Journal of Experimental Biology ◽

10.1242/jeb.202.23.3377 ◽

1999 ◽

Vol 202 (23) ◽

pp. 3377-3385 ◽

Cited By ~ 15

Author(s):

R.L. Marsh

Keyword(s):

Velocity Profile ◽

Real World ◽

Skeletal Muscles ◽

External Environment ◽

The Body ◽

Muscle Performance ◽

Force Output ◽

Optimal Velocity ◽

Level Running

The performance of skeletal muscles in vivo is determined by the feedback received when the muscle interacts with the external environment via various morphological structures. This interaction between the muscle and the ‘real-world load’ forces us to reconsider how muscles are adapted to suit their in vivo function.

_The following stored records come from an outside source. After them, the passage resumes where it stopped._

(** ** Directories *)

(** The file with the blocks of inode [n]. *)
Definition dbytes (V : Z -> list Z) (n : Z) (off len : nat) : list Z := fbytes V [dino V n] 0 off len.
Definition dirent_at (V : Z -> list Z) (n : Z) (k : nat) : list Z := dbytes V n (16 * k) 16.

(** Entry [k] of directory [n] is for [name]. *)
Definition matches (V : Z -> list Z) (n : Z) (name : list Z) (k : nat) : bool :=
  negb (de_inum (dirent_at V n k) =? 0) && (namecmp name (de_name (dirent_at V n k)) =? 0).

(** The entries before [k] can be read. *)
Record readable (V : Z -> list Z) (n : Z) (k : nat) : Prop := {
  rd_finv : finv V [dino V n] [0%nat];
  rd_size : Z.of_nat (16 * k) <= i_size (dino V n);
  rd_present : present V [dino V n] 0 (16 * k) }.

(** Entry [k] is the first one for [name], and names inode [m]; or there is none. *)
Definition finds (V : Z -> list Z) (n : Z) (name : list Z) (k : nat) (m : Z) : Prop :=
  readable V n (S k) /\ (forall j, (j < k)%nat -> matches V n name j = false) /\ matches V n name k = true /\ m = de_inum (dirent_at V n k).
Definition absent (V : Z -> list Z) (n : Z) (name : list Z) : Prop :=
  let k := dir_slots (i_size (dino V n)) in readable V n k /\ forall j, (j < k)%nat -> matches V n name j = false.

Lemma ref_loaded V I e i k : I !! e = Some i -> loaded V i -> ref V I e k = ref V [dino V (i_inum i)] 0 k.
Proof. intros Hi (_ & _ & _ & _ & _ & Ha). unfold ref. rewrite Hi. cbn [lookup list_lookup]. by rewrite Ha. Qed.

Lemma finv_loaded V I e i : I !! e = Some i -> loaded V i -> i_dev i = 1 -> finv V [dino V (i_inum i)] [0%nat] -> finv V I [e].
Proof.
  intros Hi Hl Hd [F1 F2 F3 F4 F5]. pose proof (fun k => ref_loaded V I e i k Hi Hl) as Hr. destruct Hl as (L1 & L2 & L3 & L4 & L5 & L6). constructor; [done|done| | |].
  - intros j ->%list_elem_of_singleton. exists i. split; [done|]. destruct (F3 0%nat ltac:(by left)) as (i' & [= <-] & [O1 O2 O3 O4 O5]). constructor; try congruence.
    exact O2.
  - intros j k ->%list_elem_of_singleton Hk. rewrite Hr. apply F4; [by left|done].
  - intros j k j' k' ->%list_elem_of_singleton ->%list_elem_of_singleton Hk Hk'. rewrite !Hr. intros Hnz E. split; [done|].
    by apply (F5 0%nat k 0%nat k'); [left|left| | | |].
Qed.

Lemma fbytes_loaded V I e i off len : I !! e = Some i -> loaded V i -> fbytes V I e off len = dbytes V (i_inum i) off len.
Proof.
  intros Hi Hl. unfold dbytes, fbytes. apply map_ext. intros pos. unfold fbyte, dat. by rewrite (ref_loaded V I e i _ Hi Hl).
Qed.

Lemma readable_le V n k k' : readable V n k' -> (k <= k')%nat -> readable V n k.
Proof. intros [F S P] Hk. constructor; [done|lia|]. intros m Hm. apply P. lia. Qed.

Lemma read_dirent_spec msg s o b V I e i k : ftx s [] o b V I -> I !! e = Some i -> loaded V i -> i_dev i = 1 -> readable V (i_inum i) (S k) ->
  wp (read_dirent dev_read msg e (16 * Z.of_nat k)) (fun de s' => de = dirent_at V (i_inum i) k /\ ftx s' [] o b V I) s.
Proof.
  intros Hs Hi Hl Hd [F S P]. unfold read_dirent. apply wp_bind. replace (16 * Z.of_nat k) with (Z.of_nat (16 * k)) by lia. change 16 with (Z.of_nat 16).
  eapply wp_mono; [apply (readi_spec G sb dev_read s o b V I [e] e i (16 * k) 16); try done|].
  - by eapply finv_loaded.
  - by left.
  - destruct Hl as (_ & _ & _ & _ & -> & _). lia.
  - intros m Hm. rewrite (ref_loaded V I e i) by done. apply P. lia.
  - intros r s' [-> Hs']. rewrite length_fbytes. cbn [Nat.eqb]. apply wp_ret. split; [|done]. by apply fbytes_loaded.
Qed.

Lemma slots_lt size k : Z.of_nat (16 * S k) <= size -> (k < dir_slots size)%nat.
Proof. intros Hs. unfold dir_slots. assert (Z.of_nat (S k) <= (size + 15) / 16) by (apply Z.div_le_lower_bound; lia). lia. Qed.

(** One entry. *)
Lemma dirlookup_entry s o b V I e i name j (Q : option (nat * Z) -> fsst -> Prop) : ftx s [] o b V I -> I !! e = Some i -> loaded V i -> i_dev i = 1 ->
  readable V (i_inum i) (S j) ->
  (forall s', ftx s' [] o b V I -> if matches V (i_inum i) name j then
     wp (let! ip := iget 1 (de_inum (dirent_at V (i_inum i) j)) in ret (Some (ip, 16 * Z.of_nat j))) Q s' else Q None s') ->
  wp (let off := 16 * Z.of_nat j in
      let! de := read_dirent dev_read "dirlookup read" e off in
      if de_inum de =? 0 then ret None
      else if namecmp name (de_name de) =? 0 then let! ip := iget (i_dev i) (de_inum de) in ret (Some (ip, off)) else ret None) Q s.
Proof.
  intros Hs Hi Hl Hd Hr HQ. cbv zeta. apply wp_bind. eapply wp_mono; [by apply (read_dirent_spec _ s o b V I e i j)|]. intros de s1 [-> H1].
  specialize (HQ s1 H1). unfold matches in HQ. rewrite Hd. destruct (de_inum _ =? 0); cbn [negb andb] in HQ; [by apply wp_ret|].
  destruct (namecmp _ _ =? 0); [done|by apply wp_ret].
Qed.

Lemma dirlookup_finds s o b V I e i name k m : ftx s [] o b V I -> icache V I (Some e) -> I !! e = Some i -> loaded V i -> i_dev i = 1 -> i_type i = T_DIR ->
  finds V (i_inum i) name k m -> inum_ok sb m -> refs I m < 2 ^ 31 - 1 -> (1 <= spare I)%nat ->
  wp (dirlookup dev_read e name) (fun r s' => exists e' I', r = Some (e', 16 * Z.of_nat k) /\ ftx s' [] o b V I' /\ got V I I' (Some e) m e') s.
Proof.
  intros Hs Hc Hi Hl Hd Ht (Hr & Hlow & Hk & ->) Hm Hrefs Hsp. unfold dirlookup. apply wp_bind. eapply wp_geti; [done..|]. rewrite Ht. cbn [negb Z.eqb T_DIR Pos.eqb].
  apply (wp_for_range (fun j s' => ftx s' [] o b V I /\ (j <= k)%nat)); [split; [done|lia]| |].
  - intros j s1 _ [H1 Hj]. eapply (dirlookup_entry s1 o b V I e i name j); try done; [eapply readable_le; [exact Hr|lia]|]. intros s2 H2.
    destruct (decide (j = k)) as [->|Hne].
    + rewrite Hk. apply wp_bind. eapply wp_mono; [by apply (iget_spec s2 [] o b V I (Some e))|]. intros e' s3 (I' & H3 & Hg). apply wp_ret. by exists e', I'.
    + rewrite Hlow by lia. split; [done|lia].
  - intros s1 [_ Hj]. exfalso. pose proof (slots_lt (i_size i) k) as Hlt. destruct Hl as (_ & _ & _ & _ & Es & _). rewrite Es in *. specialize (Hlt (rd_size _ _ _ Hr)). lia.
Qed.

Lemma dirlookup_absent s o b V I e i name : ftx s [] o b V I -> I !! e = Some i -> loaded V i -> i_dev i = 1 -> i_type i = T_DIR ->
  absent V (i_inum i) name -> wp (dirlookup dev_read e name) (fun r s' => r = None /\ ftx s' [] o b V I) s.
Proof.
  intros Hs Hi Hl Hd Ht [Hr Hno]. unfold dirlookup. apply wp_bind. eapply wp_geti; [done..|]. rewrite Ht. cbn [negb Z.eqb T_DIR Pos.eqb].
  assert (i_size i = i_size (dino V (i_inum i))) as Es by apply Hl. rewrite Es.
  apply (wp_for_range (fun _ s' => ftx s' [] o b V I)); [done| |done].
  intros j s1 Hj H1. eapply (dirlookup_entry s1 o b V I e i name j); try done; [eapply readable_le; [exact Hr|lia]|]. intros s2 H2. by rewrite Hno by lia.
Qed.

(** ** Paths *)

(** An inode that can be reached: allocated, with a link to it. *)
Definition good (V : Z -> list Z) (n : Z) : Prop := inum_ok sb n /\ i_type (dino V n) <> 0 /\ i_nlink (dino V n) <> 0.

(** From inode [n], [path] leads to the inode of the result; [None] when a name is missing or not
    in a directory. *)
Inductive resolves (V : Z -> list Z) : Z -> list Z -> option Z -> Prop :=
| rs_end n path : skipelem path = None -> resolves V n path (Some n)
| rs_file n path rest name : skipelem path = Some (rest, name) -> i_type (dino V n) <> T_DIR -> resolves V n path None
| rs_absent n path rest name : skipelem path = Some (rest, name) -> i_type (dino V n) = T_DIR -> absent V n name -> resolves V n path None
| rs_step n path rest name k m r : skipelem path = Some (rest, name) -> i_type (dino V n) = T_DIR -> finds V n name k m -> good V m ->
    resolves V m rest r -> resolves V n path r.

Lemma length_skip_slashes path : (length (skip_slashes path) <= length path)%nat.
Proof. induction path as [|c path IH]; [done|]. cbn [skip_slashes]. case_match; cbn [length] in *; lia. Qed.

Lemma split_elem_length path : (length (split_elem path).1 + length (split_elem path).2 = length path)%nat.
Proof. induction path as [|c path IH]; [done|]. cbn [split_elem]. case_match; [done|]. destruct (split_elem path). cbn in *. lia. Qed.

Lemma skipelem_length path rest name : skipelem path = Some (rest, name) -> (length rest < length path)%nat.
Proof.
  unfold skipelem. pose proof (length_skip_slashes path) as H1. destruct (skip_slashes path) as [|c p] eqn:E; [done|]. destruct (split_elem (c :: p)) as [e r] eqn:Es.
  intros [= <- _]. pose proof (split_elem_length (c :: p)) as H2. rewrite Es in H2. cbn [fst snd length] in H2. pose proof (length_skip_slashes r) as H3. cbn [length] in H1.
  destruct e as [|x e]; [|cbn [length] in H2; lia]. exfalso. cbn [split_elem] in Es. destruct (Z.eqb_spec c SLASH) as [->|Hne]; [|destruct (split_elem p); done].
  clear -E. induction path as [|d path IH]; [done|]. cbn [skip_slashes] in E. destruct (Z.eqb_spec d SLASH) as [|Hd]; [by apply IH|]. congruence.
Qed.

(** References other than the one held to [n]. *)
Definition others (I : list inode) (n m : Z) : Z := refs I m - (if decide (m = n) then 1 else 0).
Definition free_if_put (i : inode) : nat := if decide (i_ref i = 1) then 1 else 0.

Lemma refs_same I e i i' m : I !! e = Some i -> i_ref i' = i_ref i -> i_inum i' = i_inum i -> refs (<[e := i']> I) m = refs I m.
Proof. intros Hi Hr Hn. rewrite (refs_insert I e i i' m Hi). unfold refs_of. rewrite Hr, Hn. lia. Qed.

Lemma spare_same I e i i' : I !! e = Some i -> i_ref i' = i_ref i -> spare (<[e := i']> I) = spare I.
Proof. intros Hi Hr. pose proof (spare_insert I e i i' Hi) as E. unfold unused_entry in E. rewrite Hr in E. lia. Qed.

We must consider the co-evolution of the muscles and the morphological structures that ‘create’ the load in concert with the properties of the external environment. This complex set of interactions may limit muscle performance acutely and may also constrain the evolution of morphology and physiology. The performance of skeletal muscle is determined by the length trajectory during movement and the pattern of stimulation. Important features of the length trajectory include its amplitude, frequency, starting length and shape (velocity profile). Many of these parameters interact. For example, changing the velocity profile during shortening may change the optimum values of the other parameters. The length trajectory that maximizes performance depends on the task to be performed. During cyclical work, muscles benefit from using asymmetric cycles with longer shortening than lengthening phases. Modifying this ‘sawtooth’ cycle by increasing the velocity during shortening may further increase power by augmenting force output and speeding deactivation. In contrast, when accelerating an inertial load, as in jumping, the predicted ‘optimal’ velocity profile has two peak values, one early and one late in shortening. During level running at constant speed, muscles perform tasks other than producing work and power. Producing force to support the body weight is performed with nearly isometric contractions in some of the limb muscles of vertebrates. Muscles also play a key role in producing stability during running, and the intrinsic properties of the musculoskeletal system may be particularly important in stabilizing rapid running. Recently, muscles in running invertebrates and vertebrates have been described that routinely absorb large amounts of work during running. These muscles are hypothesized to play a key role in stability.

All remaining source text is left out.